Format Baru Liga Champions Menghadirkan Tantangan Baru
Format baru Liga Champions yang diterapkan sejak musim 2024/25 mengubah sistem fase grup menjadi fase klasemen. Perubahan ini menambah jumlah pertandingan dari enam menjadi delapan laga, serta melibatkan 36 tim yang berkompetisi ketat.
Sistem ini dirancang untuk menciptakan lebih banyak pertandingan besar dan meningkatkan persaingan poin. Namun, hal ini juga terbukti menjadi tantangan berat bagi tim-tim unggulan, termasuk para juara bertahan.
Real Madrid Gagal Lolos Langsung di Musim Perdana
Pada musim 2024/25, Real Madrid yang berstatus juara bertahan Liga Champions, harus merasakan dampak langsung dari format baru. Mereka gagal mengamankan tiket langsung ke babak 16 besar setelah hanya finis di peringkat ke-11 fase klasemen.
Kondisi tersebut memaksa Los Blancos menjalani babak playoff kontra Manchester City. Real Madrid berhasil memenangkan duel tersebut dengan agregat 6-3, namun langkah mereka terhenti di perempatfinal setelah disingkirkan Arsenal.

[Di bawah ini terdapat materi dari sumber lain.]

(** * Fixed-layout document generator (app/main.py): model and properties

    The service is a chain of I/O steps: store an uploaded template, load a
    context mapping from a request, render the template, optionally convert
    the result to PDF, package and respond.  The development below embeds
    the handlers of [app/main.py] over an explicit file store and an
    exception result, with the collaborators the code calls but does not
    implement (the JSON parser, the docx templating engine, the converter
    process) gathered in one interface. *)

From Stdlib Require Import ZArith String Ascii DecimalString Floats.SpecFloat.
From stdpp Require Import gmap strings list fin_maps.

Local Open Scope string_scope.
Local Open Scope Z_scope.

(* ===================================================================== *)
(** ** Python strings *)
(* ===================================================================== *)

Module Str.

(** [str.lower()], on the ASCII letters of a UTF-8 text.  The program
    only tests the result for the suffix [.docx], and no character
    outside ASCII has a lower case that is one of the characters of
    [.docx], so the other characters can stay as they are. *)
Definition lower_ascii (a : ascii) : ascii :=
  let n := N_of_ascii a in
  if ((65 <=? n) && (n <=? 90))%N then ascii_of_N (n + 32) else a.

Fixpoint lower (s : string) : string :=
  match s with
  | EmptyString => EmptyString
  | String a s' => String (lower_ascii a) (lower s')
  end.

(** [s.endswith(suffix)] *)
Definition endswith (s suffix : string) : bool :=
  let n := String.length s in
  let k := String.length suffix in
  (k <=? n)%nat && String.eqb (substring (n - k) k s) suffix.

(** [sub in s] *)
Fixpoint contains (sub s : string) : bool :=
  String.prefix sub s ||
  match s with
  | EmptyString => false
  | String _ s' => contains sub s'
  end.

(** [s.rfind(c)] for a one-character needle: [None] stands for -1. *)
Fixpoint rfind (c : ascii) (s : string) : option nat :=
  match s with
  | EmptyString => None
  | String a s' =>
      match rfind c s' with
      | Some i => Some (S i)
      | None => if Ascii.eqb a c then Some 0%nat else None
      end
  end.

(** [s.replace(old, new)] for a non-empty [old]: occurrences are replaced
    from the left and do not overlap.  [skip] counts the characters of a
    matched occurrence that are still to be dropped. *)
Fixpoint replace_from (old new : string) (skip : nat) (s : string) : string :=
  match s with
  | EmptyString => EmptyString
  | String a s' =>
      match skip with
      | S k => replace_from old new k s'
      | O =>
          if String.prefix old s
          then new ++ replace_from old new (String.length old - 1) s'
          else String a (replace_from old new 0 s')
      end
  end.

Definition replace (old new s : string) : string := replace_from old new 0 s.

(** [s.split(c, 1)] for a one-character separator, when it yields two
    parts: the text before the first [c] and the text after it.  [None]
    stands for the one-part result of a text without [c]. *)
Fixpoint split_once (c : ascii) (s : string) : option (string * string) :=
  match s with
  | EmptyString => None
  | String a s' =>
      if Ascii.eqb a c then Some (EmptyString, s')
      else match split_once c s' with
           | Some (l, r) => Some (String a l, r)
           | None => None
           end
  end.

(** [a or b] on strings: the first operand unless it is empty. *)
Definition or_else (a b : string) : string :=
  match a with
  | EmptyString => b
  | _ => a
  end.

End Str.

(* ===================================================================== *)
(** ** Python values *)
(* ===================================================================== *)

(** The object FastAPI hands to [upload_template]: a client-side file name
    and the uploaded bytes. *)
Record UploadFile := { filename : string; file : string }.

(** The values a handler can receive as [request_data: Any]: what
    [json.loads] builds (None, bool, int, float, str, list, dict), and what
    a Starlette form holds (a [FormData] multi-dict of str or UploadFile). *)
#[warnings="-register-all"]
Inductive pyval : Type :=
| PNone
| PBool (b : bool)
| PInt (z : Z)
| PFloat (f : spec_float)
| PStr (s : string)
| PList (l : list pyval)
| PDict (d : gmap string pyval)
| PUploadFile (u : UploadFile)
| PFormData (items : list (string * pyval)).

(** [isinstance(v, dict)] *)
Definition isinstance_dict (v : pyval) : bool :=
  match v with
  | PDict _ => true
  | _ => false
  end.

(** [hasattr(v, "get")]: dicts and form multi-dicts have a [get]. *)
Definition hasattr_get (v : pyval) : bool :=
  match v with
  | PDict _ | PFormData _ => true
  | _ => false
  end.

(** [FormData.get]: the multi-dict keeps the last value given for a key. *)
Fixpoint multidict_get (items : list (string * pyval)) (key : string) : option pyval :=
  match items with
  | [] => None
  | (k, v) :: rest =>
      match multidict_get rest key with
      | Some w => Some w
      | None => if String.eqb k key then Some v else None
      end
  end.

(** [v.get(key, default)] for a value that has a [get]. *)
Definition py_get (v : pyval) (key : string) (default : pyval) : pyval :=
  match v with
  | PDict d => match d !! key with Some w => w | None => default end
  | PFormData items => match multidict_get items key with Some w => w | None => default end
  | _ => default
  end.

Definition float_is_zero (f : spec_float) : bool :=
  match f with
  | S754_zero _ => true
  | _ => false
  end.

(** [bool(v)]: Python truthiness. *)
Definition py_bool (v : pyval) : bool :=
  match v with
  | PNone => false
  | PBool b => b
  | PInt z => negb (z =? 0)
  | PFloat f => negb (float_is_zero f)
  | PStr s => negb (String.eqb s "")
  | PList l => match l with [] => false | _ => true end
  | PDict d => negb (bool_decide (size d = 0%nat))
  | PUploadFile _ => true
  | PFormData items => match items with [] => false | _ => true end
  end.

(** The binary64 float 1.0 in canonical form. *)
Definition float_one : spec_float := S754_finite false 4503599627370496 (-52).

(** [v == True]: a bool compares as the integer it is, so 1 and 1.0 are
    equal to True. *)
Definition py_eq_True (v : pyval) : bool :=
  match v with
  | PBool b => b
  | PInt z => z =? 1
  | PFloat f => SFeqb f float_one
  | _ => false
  end.

(** [v == s] for a string constant [s]. *)
Definition py_eq_str (v : pyval) (s : string) : bool :=
  match v with
  | PStr t => String.eqb t s
  | _ => false
  end.

(** Values without a hash: looking one up in a set raises TypeError. *)
Definition unhashable (v : pyval) : bool :=
  match v with
  | PList _ | PDict _ | PFormData _ => true
  | _ => false
  end.

Definition type_name (v : pyval) : string :=
  match v with
  | PNone => "NoneType"
  | PBool _ => "bool"
  | PInt _ => "int"
  | PFloat _ => "float"
  | PStr _ => "str"
  | PList _ => "list"
  | PDict _ => "dict"
  | PUploadFile _ => "UploadFile"
  | PFormData _ => "FormData"
  end.

(** What a field of a submitted form holds: text, or an uploaded file. *)
Inductive form_value := FormText (s : string) | FormFile (u : UploadFile).

Definition form_pyval (v : form_value) : pyval :=
  match v with
  | FormText s => PStr s
  | FormFile u => PUploadFile u
  end.
(* ================================================================== *)
(** ** runDependenciesScans (scanManager.ts:87-104) *)

(** The two rejection callbacks differ only in the third argument handed
    to the logger. *)
Definition logAndFail (flag : bool) (error : Error) : M Store unit :=
  logErrorWithAnalytics error flag ;;
  setStatus Failed.

(** The callback of scanManager.ts:97-100. *)
Definition onDependencyScanRejected : Error -> M Store unit :=
  logAndFail true.

Definition depTask (entry : PackageType * list Uri) : Task :=
  DependencyScan (fst entry) (snd entry).

(** One turn of the loop, lines 95-101. *)
Definition dependencyScanStep (env : Env) (checkCanceled : nat -> Outcome unit)
    (entry : PackageType * list Uri) (scansPromises : list Promise)
    : M World (list Promise) :=
  let (type, descriptorsPaths) := entry in
  onStore (callCheckCanceled checkCanceled) ;;
  p <- startAsync (DependencyScan type descriptorsPaths)
                  (scanPackageDependencies env type descriptorsPaths) ;;
  q <- catch_ p onDependencyScanRejected ;;
  ret (scansPromises ++ [q]).

Definition runDependenciesScans (env : Env)
    (workspaceDescriptors : Descriptors)
    (checkCanceled : nat -> Outcome unit) : M World (list Promise) :=
  forOf workspaceDescriptors (dependencyScanStep env checkCanceled) [].

(* ================================================================== *)
(** ** runSourceCodeScans (scanManager.ts:106-130) *)

(** Lines 108-118: the parameters shared by the runners. *)
Definition sharedParams (multiScanId : option string)
    (supportedScans : SupportedScans) : option BinaryEnvParams :=
  let params :=
    if truthyString multiScanId
    then Some (mkParams multiScanId None)
    else None in
  if truthyBool (supportsTokenValidation supportedScans)
  then match params with
       | Some p => Some (mkParams (msi p) (supportsTokenValidation supportedScans))
       | None => Some (mkParams None (supportsTokenValidation supportedScans))
       end
  else params.

(** The callback of scanManager.ts:122-125; the logger gets no third
    argument. *)
Definition onRunnerScanRejected : Error -> M Store unit :=
  logAndFail false.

PSG Terperosok ke Playoff, Hadapi Sesama Tim Ligue 1
Tren serupa berlanjut di musim 2025/26, di mana Paris Saint-Germain (PSG) sebagai juara bertahan juga harus melalui jalur playoff. Pasukan Luis Enrique hanya mampu finis di peringkat ke-11 fase klasemen.
PSG mengumpulkan 14 poin dari delapan pertandingan, dengan catatan empat kemenangan, dua hasil imbang, dan dua kekalahan. Di babak playoff 16 besar, mereka akan menghadapi sesama tim dari Ligue 1, AS Monaco.
Data mengenai performa juara bertahan di Liga Champions ini dihimpun dari catatan resmi kompetisi selama dua musim terakhir.